La extensa estancia estaba fría, y las amplias ventanas que dejaban pasar la luz apenas impedían que penetrara el frío. Con el brazo rodeándome con fuerza la cintura, miré hacia el lugar en el que habían inmovilizado a Kisten contra la cama. Kisten. No había nada. Al pensar en lo mucho que lo echaba de menos, sentí una punzada en el corazón. Detrás de mí, Ford comenzó a respirar de forma irregular, intentando no dejarse llevar por las emociones.
Alguien había limpiado la alfombra sobre la que Kisten murió por segunda y última vez. La verdad es que no se había derramado mucha sangre. El polvo que se utilizaba para la detección de huellas había desaparecido, pero las únicas que habían encontrado eran las mías, las de Ivy y las de Kisten, esparcidas como si fueran postes indicadores.

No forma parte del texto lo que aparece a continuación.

Lemma rec_event_core id ev (s : rec_state St Id) :
  recActive (rec_event id ev s) = recActive s /\ calls (rec_event id ev s) = calls s /\
  btn_prev (rec_event id ev s) = btn_prev s /\ sds (rec_event id ev s) = sds s.
Proof. done. Qed.

Lemma rec_start_calls (s : rec_state St Id) :
  recActive (rec_start s) = 1 /\
  calls (rec_start s) = calls s ++ [CallOpen "Model_Input"; CallOpen "Model_Output"].
Proof.
  unfold rec_start.
  destruct_lets; done.
Qed.

Lemma rec_stop_calls (s : rec_state St Id) :
  recActive (rec_stop s) = 0 /\ calls (rec_stop s) = calls s ++ [CallClose; CallClose].
Proof.
  unfold rec_stop.
  destruct_lets; done.
Qed.

End Observations.

(** ** Properties of the control loop *)

Section Properties.

Context {St Id : Type} `{SdsRecApi St Id}.

Lemma rec_core_fields (a b : rec_state St Id) :
  rec_core a = rec_core b ->
  recActive a = recActive b /\ calls a = calls b /\ sds_error a = sds_error b /\ sds a = sds b.
Proof. unfold rec_core. intros [= -> _ _ -> -> ->]. done. Qed.

Lemma btn_level_range raw : btn_level raw = 0 \/ btn_level raw = 1.
Proof.
  unfold btn_level, vioGetSignal, vioBUTTON0.
  rewrite land_1_mod2.
  pose proof (Z.mod_pos_bound raw 2 ltac:(lia)). rewrite u8_small by lia. lia.
Qed.

(** Opens and closes recorded so far balance while idle and differ by the
    two streams while recording. *)
Definition rec_balanced (s : rec_state St Id) : Prop :=
  (recActive s = 0 /\ count_if is_open_call (calls s) = count_if is_close_call (calls s)) \/
  (recActive s = 1 /\
   count_if is_open_call (calls s) = (count_if is_close_call (calls s) + 2)%nat).

Lemma rec_toggle_balanced (s : rec_state St Id) :
  rec_balanced s -> rec_balanced (rec_toggle s).
Proof.
  unfold rec_balanced, rec_toggle.
  intros [[Ha Hc]|[Ha Hc]]; rewrite Ha; simpl.
  - destruct (rec_start_calls s) as [-> ->]. right. split; [done|].
    autorewrite with sds_rw. simpl. lia.
  - destruct (rec_stop_calls s) as [-> ->]. left. split; [done|].
    autorewrite with sds_rw. simpl. lia.
Qed.

Lemma rec_step_balanced i (s : rec_state St Id) :
  rec_balanced s -> rec_balanced (rec_step i s).
Proof.
  destruct i as [raw|id ev]; simpl; [|done].
  intros Hb. pose proof (rec_tick_core raw s) as Hc.
  destruct (press_edge (btn_prev s) raw).
  - apply rec_core_fields in Hc as (Ha & Hcl & _).
    pose proof (rec_toggle_balanced s Hb) as Ht. unfold rec_balanced in *.
    by rewrite Ha, Hcl.
  - apply rec_core_fields in Hc as (Ha & Hcl & _). unfold rec_balanced in *.
    by rewrite Ha, Hcl.
Qed.

(** C1: at every point of every run of the control loop, including runs
    with recorder callbacks, the recorder has seen as many closes as opens
    when the controller is idle ([recActive = 0]), and two opens more
    while it records ([recActive = 1]). *)
Theorem rec_run_balanced (socket : option Z) (sds0 : St) (leds0 : Z)
  (ins : list (@rec_input Id)) :
  rec_balanced (rec_run ins (rec_control_init socket sds0 leds0)).
Proof.
  assert (H0 : rec_balanced (rec_control_init socket sds0 leds0)).
  { unfold rec_control_init. destruct_lets. left. done. }
  revert H0. generalize (rec_control_init socket sds0 leds0).
  induction ins as [|i t IH]; intros s Hs; simpl; [done|].
  by apply IH, rec_step_balanced.
Qed.

(** The ranges of the loop's [uint8_t] locals. *)
Definition rec_bounded (s : rec_state St Id) : Prop :=
  0 <= led0_cnt s <= 10 /\ (led0_val s = 0 \/ led0_val s = 1) /\
  (btn_prev s = 0 \/ btn_prev s = 1).

Lemma led0_step_bounded c v l :
  0 <= c <= 10 -> v = 0 \/ v = 1 ->
  let '(c', v', _) := led0_step (c, v, l) in 0 <= c' <= 10 /\ (v' = 0 \/ v' = 1).
Proof.
  intros Hc Hv. simpl. destruct (10 <=? c) eqn:E; zbool.
  - split; [lia|]. destruct Hv as [-> | ->]; [right|left]; reflexivity.
  - rewrite u8_small by lia. split; [lia|done].
Qed.

Lemma rec_step_bounded i (s : rec_state St Id) :
  rec_bounded s -> rec_bounded (rec_step i s).
Proof.
  destruct i as [raw|id ev]; simpl; [|done].
  intros (Hc & Hv & _). pose proof (rec_tick_led0 raw s) as Hl.
  pose proof (led0_step_bounded _ _ (leds s) Hc Hv) as Hb.
  destruct (led0_step _) as [[c' v'] l']. unfold rec_bounded.
  injection Hl as -> ->. rewrite rec_tick_btn_prev. split; [|split]; try apply Hb.
  apply btn_level_range.
Qed.

(** C27: in every run, the heartbeat counter stays within [0..10], the LED0
    value and the previous button level stay 0 or 1: no [uint8_t] local of
    the loop wraps around. *)
Theorem rec_run_bounded (socket : option Z) (sds0 : St) (leds0 : Z)
  (ins : list (@rec_input Id)) :
  rec_bounded (rec_run ins (rec_control_init socket sds0 leds0)).
Proof.
  assert (H0 : rec_bounded (rec_control_init socket sds0 leds0)).
  { unfold rec_control_init. destruct_lets. unfold rec_bounded. simpl. lia. }
  revert H0. generalize (rec_control_init socket sds0 leds0).
  induction ins as [|i t IH]; intros s Hs; simpl; [done|].
  by apply IH, rec_step_bounded.
Qed.

End Properties.

(** ** The heartbeat and the button *)

Lemma led0_step_count (c v l : Z) :
  0 <= c < 10 -> led0_step (c, v, l) = (c + 1, v, l).
Proof.
  intros Hc. simpl. replace (10 <=? c) with false by (symmetry; apply Z.leb_gt; lia).
  by rewrite u8_small by lia.
Qed.

(** C26: LED0 changes once every 11 iterations, not every 10: from a reset
    counter, the first ten iterations only count, and the eleventh toggles
    the LED.  With the loop's [osDelay(100U)] this is a period of 1.1 s
    where the comment says "every 1 second". *)
Theorem led0_toggle_period (v l : Z) (k : nat) :
  (k < 10)%nat ->
  Nat.iter (S k) led0_step (0, v, l) = (Z.of_nat (S k), v, l) /\
  Nat.iter 11 led0_step (0, v, l) = (0, v ^u8 1, vioSetSignal vioLED0 (v ^u8 1) l).
Proof.
  intros Hk. split; [|reflexivity].
  induction k as [|k IH]; [reflexivity|].
  rewrite Nat.iter_succ, IH by lia. rewrite led0_step_count by lia. f_equal. f_equal. lia.
Qed.

Lemma led0_toggle_period_witness :
  (3 < 10)%nat /\
  Nat.iter 4 led0_step (0, 1, 0) = (Z.of_nat 4, 1, 0) /\
  Nat.iter 11 led0_step (0, 1, 0) = (0, 1 ^u8 1, vioSetSignal vioLED0 (1 ^u8 1) 0).
Proof. split; [lia|]. apply (led0_toggle_period 1 0 3). lia. Defined.

Section Refinement.

Context {St Id : Type} `{SdsRecApi St Id}.

Lemma rec_toggle_active (s : rec_state St Id) :
  recActive s = 0 \/ recActive s = 1 -> recActive (rec_toggle s) = 1 - recActive s.
Proof.
  unfold rec_toggle. intros [-> | ->]; simpl.
  - by destruct (rec_start_calls s) as [-> _].
  - by destruct (rec_stop_calls s) as [-> _].
Qed.

Lemma rec_tick_active raw (s : rec_state St Id) :
  recActive s = 0 \/ recActive s = 1 ->
  recActive (rec_tick raw s) =
  if press_edge (btn_prev s) raw then 1 - recActive s else recActive s.
Proof.
  intros Ha. pose proof (rec_tick_core raw s) as Hc.
  destruct (press_edge _ _); apply rec_core_fields in Hc as [-> _]; [|done].
  by apply rec_toggle_active.
Qed.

No habían descubierto ninguna del asesino, ni siquiera en el cuerpo de Kisten. Lo más probable era que la SI hubiera limpiado el cadáver en algún momento entre mi precipitada marcha en busca del vampiro y mi apabullante regreso con la AFI, cuando ya lo había olvidado todo.
La SI no quería que se resolviera el crimen, una gentileza hacia quienquiera que recibiera la sangre de Kisten como muestra de agradecimiento. Aparentemente, las tradiciones del Inframundo estaban por encima de las leyes de la sociedad. La misma gente para la que había estado trabajando tiempo atrás estaba intentando encubrirlo, y aquello me sacaba de quicio.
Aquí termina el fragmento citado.